Our initial phase of partnership with Nike centered on resetting their global brand standards, elevating the consistency and aesthetic of their approach across consumer touchpoints. Everything was rooted in recentering Nike on sport—what Nike stands for.

While Nike excels at creating high-touch, major campaigns, most Nike consumer moments actually center around a number of smaller e-commerce experiences. We audited Nike’s consumer interfaces and the ways that they communicated across their funnel, transforming consumer experiences and moments across the calendar (back-to-school, holidays, and summer gear-up) into brand-right engagements that are all about sport.

For instance, a lot of the Nike e-commerce product photography was generic-feeling: clean, straightforward laydowns of clothes, or posed models in a white studio. If it weren’t for the swooshes, it could have belonged to The Gap. So we shifted focus from product-first to people-first narratives.
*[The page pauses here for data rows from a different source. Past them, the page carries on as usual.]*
(** * powerline-shell: the prompt renderer and its repository detectors

    A shallow embedding of [powerline-shell.py] (the interpreter named by
    its first line is python3, and that is the semantics followed here).

    - A Python [str] is a list of code points, so that [len] counts what
      Python counts.
    - Python integers are [Z].
    - [Powerline] instances live in a store indexed by reference; a
      [Segment] keeps the reference it was built with, as the class does.
    - Builders that start processes run in a state-and-exception monad;
      the outcome of every process start is given by an oracle of the
      surrounding system and every start is recorded in a log.
    - The interpreter is a 64-bit build with its limits as they are set
      by default: an index holds at most [2^63 - 1], [int()] converts at
      most 4300 digits, and whether a new string can be allocated is
      asked of the host. *)

From Stdlib Require Import ZArith NArith String Ascii Lia.
From stdpp Require Import base tactics option list numbers functions gmap.

(* ================================================================== *)
(** ** Python strings *)

Abbreviation str := (list N).

(** A literal of ASCII characters. *)
Definition u (s : string) : str := N_of_ascii <$> list_ascii_of_string s.
Arguments u s%_string.

Definition eqc (a b : N) : bool := N.eqb a b.

(** [a == b] on strings. *)
Fixpoint str_eqb (a b : str) : bool :=
  match a, b with
  | [], [] => true
  | x :: a', y :: b' => eqc x y && str_eqb a' b'
  | _, _ => false
  end.

(** [s.startswith(pre)] *)
Fixpoint startswith (pre s : str) : bool :=
  match pre, s with
  | [], _ => true
  | x :: pre', y :: s' => eqc x y && startswith pre' s'
  | _ :: _, [] => false
  end.

(** [s.find(sub)]: the lowest index where [sub] occurs, or [-1]. *)
Fixpoint find_from (sub s : str) (i : Z) : Z :=
  if startswith sub s then i
  else match s with
       | [] => (-1)%Z
       | _ :: s' => find_from sub s' (i + 1)%Z
       end.

Definition str_find (s sub : str) : Z := find_from sub s 0%Z.

(** [s.replace(old, new, 1)]: only the first occurrence is replaced. *)
Fixpoint str_replace1 (old new s : str) : str :=
  if startswith old s then new ++ drop (length old) s
  else match s with
       | [] => []
       | c :: s' => c :: str_replace1 old new s'
       end.

(** [s.split(sep)] for a separator of one character. *)
Fixpoint str_split (sep : N) (s : str) : list str :=
  match s with
  | [] => [[]]
  | c :: s' =>
      if eqc c sep then [] :: str_split sep s'
      else match str_split sep s' with
           | [] => [[c]]
           | w :: ws => (c :: w) :: ws
           end
  end.

(** [''.join(parts)] *)
Definition join (parts : list str) : str := concat parts.

(** [' %s ' % x] *)
Definition spaced (x : str) : str := u " " ++ x ++ u " ".

(** Whitespace of [bytes.strip()]: space, tab, newline, vertical tab,
    form feed and carriage return. *)
Definition ascii_space (c : N) : bool :=
  (eqc c 32 || ((9 <=? c) && (c <=? 13)))%N.

(** Whitespace of [str.strip()] and [str.rstrip()]. *)
Definition unicode_space (c : N) : bool :=
  (ascii_space c || ((28 <=? c) && (c <=? 31)) || eqc c 133 || eqc c 160
   || eqc c 5760 || ((8192 <=? c) && (c <=? 8202)) || eqc c 8232
   || eqc c 8233 || eqc c 8239 || eqc c 8287 || eqc c 12288)%N.

Fixpoint lstrip_with (sp : N -> bool) (s : str) : str :=
  match s with
  | c :: s' => if sp c then lstrip_with sp s' else s
  | [] => []
  end.

Definition rstrip_with (sp : N -> bool) (s : str) : str :=
  reverse (lstrip_with sp (reverse s)).

Definition strip_with (sp : N -> bool) (s : str) : str :=
  rstrip_with sp (lstrip_with sp s).

Definition bytes_strip : str -> str := strip_with ascii_space.
Definition str_strip : str -> str := strip_with unicode_space.
Definition str_rstrip : str -> str := rstrip_with unicode_space.

(** A slice [l[i:]] with a start that may be negative. *)
Definition slice_from {A} (l : list A) (i : Z) : list A :=
  if (i <? 0)%Z then drop (length l - Z.to_nat (- i)) l
  else drop (Z.to_nat i) l.

(** A slice [l[:j]] with a stop that may be negative. *)
Definition slice_to {A} (l : list A) (j : Z) : list A :=
  if (j <? 0)%Z then take (length l - Z.to_nat (- j)) l
  else take (Z.to_nat j) l.

(* ================================================================== *)
(** ** Exceptions and results *)

Inductive exn : Set :=
  | OSError | CalledProcessError | ValueError | KeyError
  | TypeError | IndexError | AttributeError | OverflowError | MemoryError.

Inductive result (A : Type) : Type :=
  | Ok (a : A)
  | Raise (e : exn).
Arguments Ok {A} a.
Arguments Raise {A} e.

(** The largest index of the interpreter, [sys.maxsize] of a 64-bit
    build. *)
Definition ssize_max : Z := 9223372036854775807.


(* ================================================================== *)
(** ** Decimal numbers: ["%d"] and [int()] *)

(** The digits of [n], most significant first, in front of [acc]. *)
Fixpoint dec_digits (fuel : nat) (n : N) (acc : str) : str :=
  match fuel with
  | O => acc
  | S f =>
      let acc' := (48 + n mod 10)%N :: acc in
      if (n <? 10)%N then acc' else dec_digits f (n / 10)%N acc'
  end.

Definition dec_N (n : N) : str := dec_digits (S (N.to_nat (N.log2 n))) n [].

(** ["%d" % z] *)
Definition dec (z : Z) : str :=
  if (z <? 0)%Z then 45%N :: dec_N (Z.to_N (- z)) else dec_N (Z.to_N z).

(** The decimal value of an ASCII digit. *)
Definition ascii_decimal (c : N) : option N :=
  if ((48 <=? c) && (c <=? 57))%N then Some (c - 48)%N else None.

(** The most digits [int()] converts from a text:
    [sys.int_info.default_max_str_digits]; the program leaves the limit
    of the interpreter as it is. *)
Definition max_str_digits : Z := 4300.

(** A value that reaches [int()]: argparse hands over the default (an
    integer) or the text of the option. *)
Inductive pyval : Type :=
  | VInt (z : Z)
  | VStr (s : str).

Section Decimal.
(** The interpreter's table of decimal digits (Unicode category Nd):
    the value of a code point that is one. *)
Variable decimal : N -> option N.

Definition isdigit (c : N) : bool := bool_decide (is_Some (decimal c)).

(** Whitespace that [int()] skips around the number. *)
Definition int_space (c : N) : bool :=
  ascii_space c || ((127 <=? c)%N && unicode_space c).

(** Digits with single underscores between them. *)
Fixpoint digits_value (acc : N) (after_digit : bool) (s : str) : option N :=
  match s with
  | [] => if after_digit then Some acc else None
  | c :: s' =>
      match decimal c with
      | Some d => digits_value (10 * acc + d)%N true s'
      | None =>
          if eqc c 95 && after_digit then digits_value acc false s'
          else None
      end
  end.

(** [int(s)]: a number of more than [max_str_digits] digits (the
    underscores are not counted) is refused like a text that is no
    number. *)
Definition int_of_str (s : str) : result Z :=
  let t := strip_with int_space s in
  let '(neg, body) :=
    match t with
    | c :: r =>
        if eqc c 45 then (true, r)
        else if eqc c 43 then (false, r)
        else (false, t)
    | [] => (false, t)
    end in
  match digits_value 0 false body with
  | Some n =>
      if (max_str_digits
          <? Z.of_nat (length (filter (fun c => isdigit c = true) body)))%Z
      then Raise ValueError
      else Ok (if neg then - Z.of_N n else Z.of_N n)%Z
  | None => Raise ValueError
  end.

(** [int(v)] *)
Definition py_int (v : pyval) : result Z :=
  match v with
  | VInt z => Ok z
  | VStr s => int_of_str s
  end.
End Decimal.

(* ================================================================== *)
(** ** Dictionaries and templates *)

(** [d[k]] *)
Definition dict_get {V} (d : gmap str V) (k : str) : result V :=
  match d !! k with
  | Some v => Ok v
  | None => Raise KeyError
  end.

(** [tmpl % arg] for a template with the directives [%s] and [%%]. *)
Fixpoint py_format (tmpl arg : str) : str :=
  match tmpl with
  | [] => []
  | c :: t =>
      if eqc c 37 then
        match t with
        | d :: t' =>
            if eqc d 115 then arg ++ py_format t' arg
            else if eqc d 37 then 37%N :: py_format t' arg
            else c :: py_format t arg
        | [] => [c]
        end
      else c :: py_format t arg
  end.

(* ================================================================== *)
(** ** class Color *)

Module Color.
Definition PATH_BG : Z := 237.
Definition PATH_FG : Z := 250.
Definition CWD_FG : Z := 254.
Definition CWD_BG : Z := 25.
Definition SEPARATOR_FG : Z := 244.
Definition TIME_BG : Z := 25.
Definition TIME_FG : Z := 254.
Definition REPO_CLEAN_BG : Z := 148.
Definition REPO_CLEAN_FG : Z := 0.
Definition REPO_DIRTY_BG : Z := 161.
Definition REPO_DIRTY_FG : Z := 15.
Definition CMD_PASSED_BG : Z := 236.
Definition CMD_PASSED_FG : Z := 15.
Definition CMD_FAILED_BG : Z := 161.
Definition CMD_FAILED_FG : Z := 15.
Definition SVN_CHANGES_BG : Z := 148.
Definition SVN_CHANGES_FG : Z := 22.
Definition VIRTUAL_ENV_BG : Z := 35.
Definition VIRTUAL_ENV_FG : Z := 0.
End Color.

(* ================================================================== *)
(** ** class Segment and class Powerline: the data *)

(** A reference to a [Powerline] instance. *)
Definition loc := nat.

Record Segment : Type := mkSegment {
  Segment_powerline : loc;
  Segment_content : str;
  Segment_fg : Z;
  Segment_bg : Z;
  Segment_separator : str;
  Segment_separator_fg : Z;
  Segment_right : bool;
}.

Record Powerline : Type := mkPowerline {
  Powerline_shell : str;
  Powerline_color_template : str;
  Powerline_root_indicator : str;
  Powerline_reset : str;
  Powerline_separator : str;
  Powerline_separator_right : str;
  Powerline_separator_thin : str;
  Powerline_separator_right_thin : str;
  Powerline_segments : list Segment;
  Powerline_segments_right : list Segment;
  Powerline_segments_down : list Segment;
  Powerline_width : pyval;
}.

(** The store of [Powerline] instances. *)
Definition heap := loc -> Powerline.

Definition symbols : gmap str (gmap str str) :=
  list_to_map
    [ (u "compatible",
       list_to_map [ (u "separator", [0x25B6%N]);
                     (u "separator_thin", [0x276F%N]);
                     (u "separator_right", [0x25C0%N]);
                     (u "separator_right_thin", [0x276E%N]) ]);
      (u "patched",
       list_to_map [ (u "separator", [0xE0B0%N]);
                     (u "separator_thin", [0xE0B1%N]);
                     (u "separator_right", [0xE0B2%N]);
                     (u "separator_right_thin", [0xE0B3%N]) ]) ].

(** In the templates of zsh and of the bare terminal the escape
    character (code point 27) stands as itself; the template of bash
    spells it [\e]. *)
Definition color_templates : gmap str str :=
  list_to_map [ (u "bash", u "\[\e%s\]");
                (u "zsh", u "%%{" ++ [27%N] ++ u "%s%%}");
                (u "bare", [27%N] ++ u "%s") ].

Definition root_indicators : gmap str str :=
  list_to_map [ (u "bash", u " \$ "); (u "zsh", u " $ "); (u "bare", u " $ ") ].

(** [Powerline.__init__] *)
Definition Powerline_init (mode shell : str) (width : pyval) : result Powerline :=
  match dict_get color_templates shell with
  | Raise e => Raise e
  | Ok color_template =>
  match dict_get root_indicators shell with
  | Raise e => Raise e
  | Ok root_indicator =>
  match dict_get symbols mode with
  | Raise e => Raise e
  | Ok glyphs =>
  match dict_get glyphs (u "separator"), dict_get glyphs (u "separator_right"),
        dict_get glyphs (u "separator_thin"),
        dict_get glyphs (u "separator_right_thin") with
  | Ok separator, Ok separator_right, Ok separator_thin, Ok separator_right_thin =>
      Ok {| Powerline_shell := shell;
            Powerline_color_template := color_template;
            Powerline_root_indicator := root_indicator;
            Powerline_reset := py_format color_template (u "[0m");
            Powerline_separator := separator;
            Powerline_separator_right := separator_right;
            Powerline_separator_thin := separator_thin;
            Powerline_separator_right_thin := separator_right_thin;
            Powerline_segments := [];
            Powerline_segments_right := [];
            Powerline_segments_down := [];
            Powerline_width := width |}
  | _, _, _, _ => Raise KeyError
  end end end end.

(** [Powerline.color], [fgcolor] and [bgcolor] *)
Definition Powerline_color (self : Powerline) (prefix : str) (code : Z) : str :=
  py_format (Powerline_color_template self)
            (u "[" ++ prefix ++ u ";5;" ++ dec code ++ u "m").

Definition Powerline_fgcolor (self : Powerline) (code : Z) : str :=
  Powerline_color self (u "38") code.

Definition Powerline_bgcolor (self : Powerline) (code : Z) : str :=
  Powerline_color self (u "48") code.

Definition with_segments (pw : Powerline) (l : list Segment) : Powerline :=
  mkPowerline (Powerline_shell pw) (Powerline_color_template pw)
    (Powerline_root_indicator pw) (Powerline_reset pw) (Powerline_separator pw)
    (Powerline_separator_right pw) (Powerline_separator_thin pw)
    (Powerline_separator_right_thin pw) l (Powerline_segments_right pw)
    (Powerline_segments_down pw) (Powerline_width pw).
Instead of only showing the shorts, devoid of human context, the shorts are seen on an athlete out on a run in a city.

Part of this workflow included the Nike After Dark tour, which is a half-marathon held in major cities around the world, run at night. We translated that into Los Angeles-specific city activations, identifying local stories and paths to connect and engage with a key market. We constructed editorial systems that connect human stories to products.
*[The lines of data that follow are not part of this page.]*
(** * KeyCRM <-> Checkbox bridge: catalog reconciliation and sale ingestion

    A shallow embedding of the bridge's mapper ([src/utils/mapper.js]), of
    its catalog reconciler ([src/routes/sync.js]), of the Checkbox group
    cache ([services/checkbox.js]) and of the webhook receiver
    ([routes/webhook.js]), with the properties the specification states
    about them.

    Conventions of the embedding
    - a JavaScript string is the list of its UTF-16 code units ([N]);
    - [undefined] and [null] are [None]; a JavaScript truthiness test is
      written out at each use ([truthy], [truthyZ], [nonempty], ...);
    - a JavaScript number is an exact rational ([Q]) or, where the source
      only carries integers (kopecks, identifiers), an integer ([Z]);
      the rounding error of doubles is not modelled;
    - [toLowerCase] follows Unicode on Basic Latin, Latin-1 and Cyrillic
      text, and statements that depend on it are made for such text;
    - [await] is sequencing: the routes are modelled as state-passing
      functions over the state of the remote service they talk to;
    - a rejected promise / thrown exception is the [Throw] result.

    The repository keeps several revisions of the routes and of the
    Checkbox service side by side; each definition says which one it
    follows when they differ. *)

From Stdlib Require Import ZArith NArith QArith Qround List String Ascii Bool Lia.
From Stdlib Require Import DecimalString.
From stdpp Require Import gmap strings list fin_maps.

Close Scope Q_scope.
Local Open Scope N_scope.

#[local] Set Warnings "-clear-no-such-hyp".

(* ===================================================================== *)
(** * JavaScript strings *)
(* ===================================================================== *)

Module JsString.

(** A string is its sequence of UTF-16 code units. *)
Abbreviation jsstring := (list N).

(** An ASCII literal of the source, as code units. *)
Definition js (s : string) : jsstring :=
  List.map N_of_ascii (list_ascii_of_string s).

Arguments js _ : simpl never.

(** [if (s)] on a string: only the empty string is falsy. *)
Definition nonempty (s : jsstring) : bool :=
  match s with [] => false | _ :: _ => true end.

(** [if (x)] on a possibly missing string. *)
Definition truthy (x : option jsstring) : bool :=
  match x with Some s => nonempty s | None => false end.

Definition in_range (lo hi c : N) : bool := (lo <=? c) && (c <=? hi).

Definition is_upper (c : N) : bool := in_range 65 90 c.
Definition is_lower (c : N) : bool := in_range 97 122 c.
Definition is_digit (c : N) : bool := in_range 48 57 c.
Definition hyphen : N := 45.
Definition underscore : N := 95.

(** [\w] of a regular expression without the [u] flag: [A-Za-z0-9_]. *)
Definition is_word (c : N) : bool :=
  is_upper c || is_lower c || is_digit c || (c =? underscore).

(** [\s], which is also what [String.prototype.trim] removes: the
    ECMAScript WhiteSpace and LineTerminator code units. *)
Definition is_space (c : N) : bool :=
  in_range 9 13 c || (c =? 32) || (c =? 160) || (c =? 5760)
  || in_range 8192 8202 c || (c =? 8232) || (c =? 8233) || (c =? 8239)
  || (c =? 8287) || (c =? 12288) || (c =? 65279).

Fixpoint dropWhile (p : N -> bool) (s : jsstring) : jsstring :=
  match s with
  | [] => []
  | c :: r => if p c then dropWhile p r else s
  end.

(** Removes the characters satisfying [p] at the end of [s]. *)
Definition dropWhileEnd (p : N -> bool) (s : jsstring) : jsstring :=
  rev (dropWhile p (rev s)).

(** [s.trim()] *)
Definition trim (s : jsstring) : jsstring :=
  dropWhileEnd is_space (dropWhile is_space s).

(** Lower-case form of one code unit.  Basic Latin, Latin-1 and the
    Cyrillic and Cyrillic Supplement blocks (U+0400 to U+052F) are mapped
    as Unicode maps them, and so are the two code points outside these
    blocks whose lower-case form contains an ASCII letter (U+0130,
    U+212A).  The rest of the Unicode table is not reproduced: any other
    code unit is kept, and its true lower-case form is again outside
    ASCII and is not white space.  Statements that compare lower-cased
    names are therefore made for text within the blocks mapped here. *)
Definition lower_unit (c : N) : jsstring :=
  if is_upper c then [c + 32]
  else if in_range 192 214 c || in_range 216 222 c then [c + 32]
  else if c =? 304 then [105; 775]
  else if in_range 1024 1039 c then [c + 80]
  else if in_range 1040 1071 c then [c + 32]
  else if (in_range 1120 1153 c || in_range 1162 1215 c || in_range 1232 1327 c)
          && N.even c then [c + 1]
  else if c =? 1216 then [1231]
  else if in_range 1217 1230 c && N.odd c then [c + 1]
  else if c =? 8490 then [107]
  else [c].

(** [s.toLowerCase()] *)
Definition toLowerCase (s : jsstring) : jsstring := flat_map lower_unit s.

(** Upper-case form of one code unit: ASCII, and the code points outside
    ASCII that yield the letters S, E or L (U+017F long s, U+00DF sharp
    s); other code units are kept (see [lower_unit]). *)
Definition upper_unit (c : N) : jsstring :=
  if is_lower c then [c - 32]
  else if c =? 383 then [83]
  else if c =? 223 then [83; 83]
  else [c].

(** [s.toUpperCase()] *)
Definition toUpperCase (s : jsstring) : jsstring := flat_map upper_unit s.

Definition eqb (a b : jsstring) : bool := bool_decide (a = b).

Fixpoint startsWith (p s : jsstring) : bool :=
  match p, s with
  | [], _ => true
  | _ :: _, [] => false
  | a :: p', b :: s' => (a =? b) && startsWith p' s'
  end.

(** [s.includes(p)] *)
Fixpoint includes (p s : jsstring) : bool :=
  startsWith p s ||
  match s with
  | [] => false
  | _ :: r => includes p r
  end.

(** [String(n)] for an integer [n]. *)
Definition ofZ (n : Z) : jsstring :=
  js (NilZero.string_of_int (Z.to_int n)).

End JsString.

Import JsString.

(* ===================================================================== *)
(** * src/utils/mapper.js *)
(* ===================================================================== *)

Module Mapper.

(** A KeyCRM product or offer, with the fields the bridge reads. *)
Record Unit := mkUnit {
  id : Z;
  name : option jsstring;
  sku : option jsstring;
  barcode : option jsstring;
  price : option Q;
  properties : list jsstring
}.

(** [.replace(/[^\w\s-]/g, '')] *)
Definition stripSpecial (s : jsstring) : jsstring :=
  List.filter (fun c => is_word c || is_space c || (c =? hyphen)) s.

Definition is_sep (c : N) : bool := is_space c || (c =? underscore).

(** [.replace(/[\s_]+/g, '-')]: every maximal run of white space and
    underscores becomes one hyphen.  [inrun] tells that the previous
    character belonged to the run being replaced. *)
Fixpoint collapseFrom (inrun : bool) (s : jsstring) : jsstring :=
  match s with
  | [] => []
  | c :: r =>
      if is_sep c
      then (if inrun then collapseFrom true r else hyphen :: collapseFrom true r)
      else c :: collapseFrom false r
  end.

Definition collapse (s : jsstring) : jsstring := collapseFrom false s.

Definition is_hyphen (c : N) : bool := c =? hyphen.

(** [.replace(/^-+|-+$/g, '')] *)
Definition stripHyphens (s : jsstring) : jsstring :=
  dropWhileEnd is_hyphen (dropWhile is_hyphen s).

Definition slugify (str : jsstring) : jsstring :=
  stripHyphens (collapse (stripSpecial (toLowerCase str))).

(** [x && x.trim()] used as a condition, with the value returned when it
    holds. *)
Definition trimmedIfAny (x : option jsstring) : option jsstring :=
  match x with
  | Some s => if nonempty s && nonempty (trim s) then Some (trim s) else None
  | None => None
  end.

(** [unit.name || `product-${unit.id}`] *)
Definition nameOrProductId (unit : Unit) : jsstring :=
  match name unit with
  | Some n => if nonempty n then n else js "product-" ++ ofZ (id unit)
  | None => js "product-" ++ ofZ (id unit)
  end.

Definition deriveCode (unit : Unit) : jsstring :=
  match trimmedIfAny (sku unit) with
  | Some s => s
  | None =>
      match trimmedIfAny (barcode unit) with
      | Some b => b
      | None => take 150 (slugify (nameOrProductId unit))
      end
  end.

(** A value stored in a request payload. *)
Inductive Value :=
| VStr (s : jsstring)
| VInt (n : Z)
| VBool (b : bool)
| VStrs (l : list jsstring).

(** A JavaScript object used as a request payload: its own properties,
    by name. *)
Abbreviation Payload := (gmap string Value).

(** [process.env]: every entry is a string or is not set. *)
Record Env := mkEnv {
  SYNC_SECRET : option jsstring;
  CHECKBOX_TAX_CODES : option jsstring;
  CHECKBOX_WEBHOOK_SECRET : option jsstring;
  KEYCRM_SOURCE_ID : option Z;
  KEYCRM_PAYMENT_METHOD_ID : option Z;
  KEYCRM_ORDER_STATUS_ID : option Z;
  KEYCRM_BUYER_ID : option Z;
  KEYCRM_BUYER_EMAIL : option jsstring
}.

(** [Math.round]: the nearest integer, halves towards plus infinity.
    The argument is an exact rational here and a double in the code: the
    two results differ when the product computed in doubles falls on the
    other side of a half than the exact one, as for [1.005 * 100], which
    is rounded to 100 by the code and to 101 here.  No statement below
    depends on which way a price that close to half a kopeck is
    rounded. *)
Definition Math_round (x : Q) : Z := Qfloor (x + (1 # 2))%Q.

(** [n || 0] on a possibly missing number. *)
Definition numOrZero (n : option Q) : Q :=
  match n with Some q => q | None => 0%Q end.

(** [s.split(sep)] for a one-character separator. *)
Fixpoint split (sep : N) (s : jsstring) : list jsstring :=
  match s with
  | [] => [[]]
  | c :: r =>
      if c =? sep then [] :: split sep r
      else match split sep r with
           | [] => [[c]]
           | w :: ws => (c :: w) :: ws
           end
  end.

Definition comma : N := 44.

(** [rawTaxCodes ? rawTaxCodes.split(',').map(t => t.trim()).filter(Boolean) : []] *)
Definition taxCodesOf (env : Env) : list jsstring :=
  match CHECKBOX_TAX_CODES env with
  | Some raw =>
      if nonempty raw
      then List.filter nonempty (List.map trim (split comma raw))
      else []
  | None => []
  end.

(** [unit.name || `Product ${unit.id}`] *)
Definition expectedName (unit : Unit) : jsstring :=
  match name unit with
  | Some n => if nonempty n then n else js "Product " ++ ofZ (id unit)
  | None => js "Product " ++ ofZ (id unit)
  end.

(** [Math.round((unit.price || 0) * 100)] *)
Definition expectedPrice (unit : Unit) : Z :=
  Math_round (numOrZero (price unit) * 100)%Q.

(** The function declares three parameters. *)
Definition toCheckboxGood (env : Env) (unit : Unit) (productId : Z)
    (isOffer : bool) : Payload :=
  let code := deriveCode unit in
  let name := expectedName unit in
  let price := expectedPrice unit in
  let externalId :=
    if isOffer then js "keycrm_offer:" ++ ofZ (id unit)
    else js "keycrm_product:" ++ ofZ productId in
  let taxCodes := taxCodesOf env in
  let payload : Payload :=
    <["name" := VStr name]>
    (<["code" := VStr code]>
    (<["price" := VInt price]>
    (<["type" := VStr (js "PRODUCT")]>
    (<["is_weight" := VBool false]>
    (<["tax_codes" := VStrs taxCodes]>
    (<["external_id" := VStr externalId]> ∅)))))) in
  match trimmedIfAny (barcode unit) with
  | Some b => <["barcode" := VStr b]> payload
  | None => payload
  end.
This is an entire re-thinking of the way Nike engages with editorial storytelling. By centering people’s stories that lead to product, instead of the other way around, every part of the brand down to a sale-alert email is charged with a new energy and purpose. The majority of what consumers mid-funnel see from Nike isn’t a national television campaign; it’s the smaller brand moments that, once aligned, make a massive impact at scale.
Laddering up from on-the-ground activations to high-level strategy, this reset is helping to drive Nike's brand rebound.